(Stored items)
※ ※ ※

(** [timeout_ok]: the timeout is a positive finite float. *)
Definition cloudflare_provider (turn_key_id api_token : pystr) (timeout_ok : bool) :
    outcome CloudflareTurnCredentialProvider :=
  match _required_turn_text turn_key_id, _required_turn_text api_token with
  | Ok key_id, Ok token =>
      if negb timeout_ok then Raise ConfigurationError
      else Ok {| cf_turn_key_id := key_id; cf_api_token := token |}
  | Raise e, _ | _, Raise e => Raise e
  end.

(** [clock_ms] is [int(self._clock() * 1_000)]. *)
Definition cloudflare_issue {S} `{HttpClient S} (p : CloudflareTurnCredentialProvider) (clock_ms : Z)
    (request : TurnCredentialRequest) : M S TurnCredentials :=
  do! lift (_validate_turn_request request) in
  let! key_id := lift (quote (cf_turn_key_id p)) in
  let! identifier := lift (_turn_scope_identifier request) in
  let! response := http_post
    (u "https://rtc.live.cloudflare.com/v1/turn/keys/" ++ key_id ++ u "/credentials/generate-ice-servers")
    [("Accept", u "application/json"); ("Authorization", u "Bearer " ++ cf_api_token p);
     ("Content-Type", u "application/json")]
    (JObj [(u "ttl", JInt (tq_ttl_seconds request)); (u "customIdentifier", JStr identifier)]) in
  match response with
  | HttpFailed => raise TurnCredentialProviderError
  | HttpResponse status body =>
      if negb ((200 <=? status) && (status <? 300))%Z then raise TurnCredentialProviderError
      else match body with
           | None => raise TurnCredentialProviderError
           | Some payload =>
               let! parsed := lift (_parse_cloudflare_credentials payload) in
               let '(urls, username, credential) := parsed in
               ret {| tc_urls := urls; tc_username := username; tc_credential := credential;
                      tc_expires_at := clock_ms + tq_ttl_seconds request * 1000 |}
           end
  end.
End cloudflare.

※ ※ ※

• _Requirement_:
The word "status": say how many lines of the records hold it, and give nothing but the number.

• _Result of this exercise_:
2